* _Exercise directions_: Reproduce exactly the lines of the material beneath, from the line that contains "parse_u16 26257) (env_or" to the line that contains "session can be opened on it. *)", both included, and no other lines.

# # # # # # #

(* ===== verification/Databases.v ===== *)
(** * The database-specific shims

    [mongodb-shim], [cockroachdb-shim], [dynamodb-shim], [elasticsearch-shim] and
    [cassandra-shim]: their settings, health checks, backups and topology queries, a
    Module each.  Commands, queries and HTTP replies are inputs, JSON values are given
    by the fields that are looked at.  Their [init], [start] and [stop] only log. *)

From Stdlib Require Import SpecFloat.
From S2P Require Import Prelude Text Floats Commands Config.

(** [loop_retry::with_backoff] with a policy of [max_retries]: the first attempt that
    succeeds, among the first one and its retries; every error here can be retried. *)
Class Backoff := {
  with_backoff : ∀ {A}, nat → (nat → result string A) → result string A;
  backoff_ok A n (f : nat → result string A) i a :
    (i ≤ n)%nat → (∀ j, (j < i)%nat → ¬ is_ok (f j)) → f i = Ok a → with_backoff n f = Ok a;
  backoff_err A n (f : nat → result string A) :
    (∀ j, (j ≤ n)%nat → ¬ is_ok (f j)) → ¬ is_ok (with_backoff n f)
}.
Definition MAX_RETRIES : nat := 3.
Fixpoint first_ok {A} (n i : nat) (f : nat → result string A) : result string A :=
  match f i, n with
  | Ok a, _ => Ok a
  | Err e, O => Err e
  | Err _, S n => first_ok n (S i) f
  end.
Program Definition demo_backoff : Backoff := {| with_backoff A n f := first_ok n 0 f |}.
Next Obligation.
  intros A n f i a Hi Hf Ha. assert (∀ k m, i = (k + m)%nat → (m ≤ n)%nat → ∀ n', (m ≤ n')%nat → first_ok n' k f = Ok a) as H.
  { intros k m. revert k. induction m as [|m IH]; intros k -> Hm n' Hn'; destruct n'; simpl.
    all: rewrite ?Nat.add_0_r in *; rewrite ?Ha; try done; try lia.
    destruct (f k) as [x|e] eqn:Ek; [exfalso; apply (Hf k); [lia|by rewrite Ek]|].
    rewrite <-Nat.add_succ_comm in *. apply (IH (S k)); try done; lia. }
  by apply (H 0%nat i).
Qed.
Next Obligation.
  intros A n f Hf. assert (∀ m k, (k + m = n)%nat → ¬ is_ok (first_ok m k f)) as H; [|by apply H].
  induction m as [|m IH]; intros k Hk; simpl; (destruct (f k) as [x|e] eqn:Ek; [exfalso; apply (Hf k); [lia|by rewrite Ek]|]).
  - by intros [].
  - apply IH. lia.
Qed.

Definition parse_u16 : string → option Z := parse_unsigned (2 ^ 16 - 1).
(** [str::lines] *)
Definition drop_last_empty (l : list string) : list string :=
  match last l with Some EmptyString => take (length l - 1) l | _ => l end.
Definition str_lines (s : string) : list string :=
  (λ l, default l (strip_suffix (String (ascii_of_nat 13) "") l)) <$> drop_last_empty (split_on newline s).

(** ** MongoDB *)
Module Mongo.
Record MongoHealth := mkHealth { ok : bool; version : string; connections : Z; uptime_secs : Z }.
Record MongoBackup := mkBackup {
  path : string; size_bytes : Z; b_timestamp : string; b_database : string; success : bool; error : option string
}.
Record MongoShim := mkShim {
  uri : string; database : string; backup_dir : string; backup_cmd : string; retention_days : Z;
  health_checks : Z; backup_success : Z; backup_failure : Z; last_backup : option Z
}.
#[export] Instance MongoShim_settable : Settable MongoShim := λ s,
  mkShim (uri s) (database s) (backup_dir s) (backup_cmd s) (retention_days s) (health_checks s) (backup_success s)
    (backup_failure s) (last_backup s).
Definition new_mongo (env : environment) : MongoShim :=
  mkShim (env_or env "MONGO_URI" "mongodb://localhost:27017") (env_or env "MONGO_DATABASE" "")
    (env_or env "MONGO_BACKUP_DIR" "/tmp/mongo-backups") (env_or env "MONGO_BACKUP_CMD" "mongodump")
    (env_parse env "MONGO_RETENTION_DAYS" parse_u32 30) 0 0 0 None.

(** The fields of [serverStatus], when they have the types looked for *)
Record ServerStatus := mkStatus { st_ok : option f64; st_version : option string; st_current : option Z; st_uptime : option Z }.
Section mongo.
Context `{BO : Backoff} (parse_status : string → result string ServerStatus) (stamp : Z → string).
Definition health_command (s : MongoShim) : Command :=
  mkCommand "mongosh" [uri s; "--eval"; "JSON.stringify(db.serverStatus())"; "--quiet"] [].
Definition health_attempt (run : runner) (s : MongoShim) : result string MongoHealth :=
  match run (health_command s) with
  | Err e => Err ("mongosh execution failed: " +:+ e)
  | Ok o =>
      if exit_ok o then
        match parse_status (stdout o) with
        | Err e => Err ("Failed to parse serverStatus: " +:+ e)
        | Ok v => Ok (mkHealth (SFeqb (default (f64_of_Z 0) (st_ok v)) (f64_of_Z 1)) (default "unknown" (st_version v))
                        (as_u32 (default 0 (st_current v))) (default 0 (st_uptime v)))
        end
      else Err ("mongosh failed: " +:+ stderr o)
  end.
(** [check_health]; [world] gives the runner of each attempt *)
Definition check_health (world : nat → runner) (s : MongoShim) : result string MongoHealth * MongoShim :=
  (with_backoff MAX_RETRIES (λ i, health_attempt (world i) s), s <| health_checks ::= λ n, add64 n 1 |>).
(** [backup]: the answers of [create_dir_all] and of reading the directory, whose
    entries have a size when their metadata can be read *)
Definition backup_path (s : MongoShim) : string := backup_dir s +:+ "/" +:+ database s.
Definition backup_command (s : MongoShim) : Command :=
  mkCommand (backup_cmd s) ["--uri"; uri s; "--db"; database s; "--out"; backup_path s] [].
Definition total_size (entries : list (option Z)) : Z := foldl (λ t e, match e with Some n => add64 t n | None => t end) 0 entries.
Definition backup (mkdir : result string unit) (run : runner) (entries : result string (list (option Z))) (t1 t2 : Z)
    (s : MongoShim) : result string MongoBackup * MongoShim :=
  if bool_decide (database s = "") then (Err "MONGO_DATABASE not set", s)
  else
    match mkdir with
    | Err e => (Err e, s)
    | Ok _ =>
        match run (backup_command s) with
        | Err e => (Err e, s)
        | Ok o =>
            if exit_ok o then
              match entries with
              | Err e => (Err e, s)
              | Ok l =>
                  (Ok (mkBackup (backup_path s) (total_size l) (stamp t1) (database s) true None),
                   s <| backup_success ::= λ n, add64 n 1 |> <| last_backup := Some t2 |>)
              end
            else (Ok (mkBackup (backup_path s) 0 (stamp t1) (database s) false (Some (stderr o))),
                  s <| backup_failure ::= λ n, add64 n 1 |>)
        end
    end.
Definition mongo_metrics (s : MongoShim) : list (string * Z) :=
  [("mongo_health_checks_total", health_checks s); ("mongo_backup_success_total", backup_success s);
   ("mongo_backup_failure_total", backup_failure s)].
(** The time of a backup is in its record only: whatever was there, the next backup of
    the database goes to the same directory. *)
Lemma backups_overwrite m r e t1 t2 s b s' m' r' e' t1' t2' b' s'' :
  backup m r e t1 t2 s = (Ok b, s') → backup m' r' e' t1' t2' s' = (Ok b', s'') → path b' = path b.
Proof.
  assert (∀ m r e t1 t2 s b s', backup m r e t1 t2 s = (Ok b, s') → path b = backup_path s ∧ backup_path s' = backup_path s) as H.
  { unfold backup. intros. repeat case_match; by simplify_eq. }
  intros [Hp Hs]%H [Hp' _]%H. congruence.
Qed.
(** A backup that cannot be run or measured is an error that no counter shows. *)
Lemma backup_counted m r e t1 t2 s b s' :
  backup m r e t1 t2 s = (b, s') →
  match b with
  | Ok b => if success b then backup_success s' = add64 (backup_success s) 1 ∧ backup_failure s' = backup_failure s
            else backup_success s' = backup_success s ∧ backup_failure s' = add64 (backup_failure s) 1
  | Err _ => s' = s
  end.
Proof. unfold backup. intros. by repeat case_match; simplify_eq/=. Qed.
End mongo.
End Mongo.

(** ** CockroachDB *)
Module Crdb.
Record CrdbNode := mkNode { node_id : Z; address : string; locality : string; is_live : bool; ranges : Z; leases : Z }.
Record CrdbHealth := mkHealth { ok : bool; node_count : Z; live_nodes : Z; version : string; uptime_secs : Z }.
Record CrdbShim := mkShim {
  host : string; port : Z; user : string; password : string; database : string; url : option string;
  health_checks : Z; topology_queries : Z
}.
#[export] Instance CrdbShim_settable : Settable CrdbShim := λ s,
  mkShim (host s) (port s) (user s) (password s) (database s) (url s) (health_checks s) (topology_queries s).
Definition new_crdb (env : environment) : CrdbShim :=
  mkShim (env_or env "CRDB_HOST" "localhost") (env_parse env "CRDB_PORT" parse_u16 26257) (env_or env "CRDB_USER" "root")
    (env_or env "CRDB_PASSWORD" "") (env_or env "CRDB_DATABASE" "defaultdb") (env !! "CRDB_URL") 0 0.
Definition connection_string (s : CrdbShim) : string :=
  match url s with
  | Some u => u
  | None =>
      let who := if bool_decide (password s = "") then user s else user s +:+ ":" +:+ password s in
      "postgresql://" +:+ who +:+ "@" +:+ host s +:+ ":" +:+ pretty (Z.to_N (port s)) +:+ "/" +:+ database s
  end.
(** The answers of the database: no connection, or those of the three queries that
    came through *)
Record Answers := mkAnswers { live_count : option Z; gossip_count : option Z; cluster_version : option string }.
Definition ready_command (s : CrdbShim) : Command :=
  mkCommand "pg_isready" ["-h"; host s; "-p"; pretty (Z.to_N (port s)); "-U"; user s] [].
(** [check_health] *)
Definition check_health (run : runner) (connect : string → option Answers) (s : CrdbShim) : result string CrdbHealth * CrdbShim :=
  let s := s <| health_checks ::= λ n, add64 n 1 |> in
  match run (ready_command s) with
  | Err e => (Err e, s)
  | Ok o =>
      if exit_ok o then
        match connect (connection_string s) with
        | Some a =>
            (Ok (mkHealth true (default 1 (as_u32 <$> gossip_count a)) (default 1 (as_u32 <$> live_count a))
                   (default "unknown" (cluster_version a)) 0),
             s <| topology_queries ::= λ n, add64 n 1 |>)
        | None => (Ok (mkHealth true 1 1 "unknown" 0), s)
        end
      else (Ok (mkHealth false 1 0 "unknown" 0), s)
  end.
(** [get_topology], with the answer of the connection and of the query *)
Definition get_topology (query : string → result string (list CrdbNode)) (s : CrdbShim) : result string (list CrdbNode) * CrdbShim :=
  (query (connection_string s), s <| topology_queries ::= λ n, add64 n 1 |>).
Definition crdb_metrics (s : CrdbShim) : list (string * Z) :=
  [("crdb_health_checks_total", health_checks s); ("crdb_topology_queries_total", topology_queries s)].
(** A node that answers [pg_isready] is reported as a live cluster of one, also when no
    session can be opened on it. *)
Lemma unreachable_is_healthy run connect s o :
  run (ready_command s) = Ok o → exit_ok o = true → connect (connection_string s) = None →
  (check_health run connect s).1 = Ok (mkHealth true 1 1 "unknown" 0).
Proof. unfold check_health, ready_command, connection_string. simpl. intros -> -> Hc. by rewrite Hc. Qed.
End Crdb.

# # # # # # #

* _Answer for this exercise_:
  mkShim (env_or env "CRDB_HOST" "localhost") (env_parse env "CRDB_PORT" parse_u16 26257) (env_or env "CRDB_USER" "root")
    (env_or env "CRDB_PASSWORD" "") (env_or env "CRDB_DATABASE" "defaultdb") (env !! "CRDB_URL") 0 0.
Definition connection_string (s : CrdbShim) : string :=
  match url s with
  | Some u => u
  | None =>
      let who := if bool_decide (password s = "") then user s else user s +:+ ":" +:+ password s in
      "postgresql://" +:+ who +:+ "@" +:+ host s +:+ ":" +:+ pretty (Z.to_N (port s)) +:+ "/" +:+ database s
  end.
(** The answers of the database: no connection, or those of the three queries that
    came through *)
Record Answers := mkAnswers { live_count : option Z; gossip_count : option Z; cluster_version : option string }.
Definition ready_command (s : CrdbShim) : Command :=
  mkCommand "pg_isready" ["-h"; host s; "-p"; pretty (Z.to_N (port s)); "-U"; user s] [].
(** [check_health] *)
Definition check_health (run : runner) (connect : string → option Answers) (s : CrdbShim) : result string CrdbHealth * CrdbShim :=
  let s := s <| health_checks ::= λ n, add64 n 1 |> in
  match run (ready_command s) with
  | Err e => (Err e, s)
  | Ok o =>
      if exit_ok o then
        match connect (connection_string s) with
        | Some a =>
            (Ok (mkHealth true (default 1 (as_u32 <$> gossip_count a)) (default 1 (as_u32 <$> live_count a))
                   (default "unknown" (cluster_version a)) 0),
             s <| topology_queries ::= λ n, add64 n 1 |>)
        | None => (Ok (mkHealth true 1 1 "unknown" 0), s)
        end
      else (Ok (mkHealth false 1 0 "unknown" 0), s)
  end.
(** [get_topology], with the answer of the connection and of the query *)
Definition get_topology (query : string → result string (list CrdbNode)) (s : CrdbShim) : result string (list CrdbNode) * CrdbShim :=
  (query (connection_string s), s <| topology_queries ::= λ n, add64 n 1 |>).
Definition crdb_metrics (s : CrdbShim) : list (string * Z) :=
  [("crdb_health_checks_total", health_checks s); ("crdb_topology_queries_total", topology_queries s)].
(** A node that answers [pg_isready] is reported as a live cluster of one, also when no
    session can be opened on it. *)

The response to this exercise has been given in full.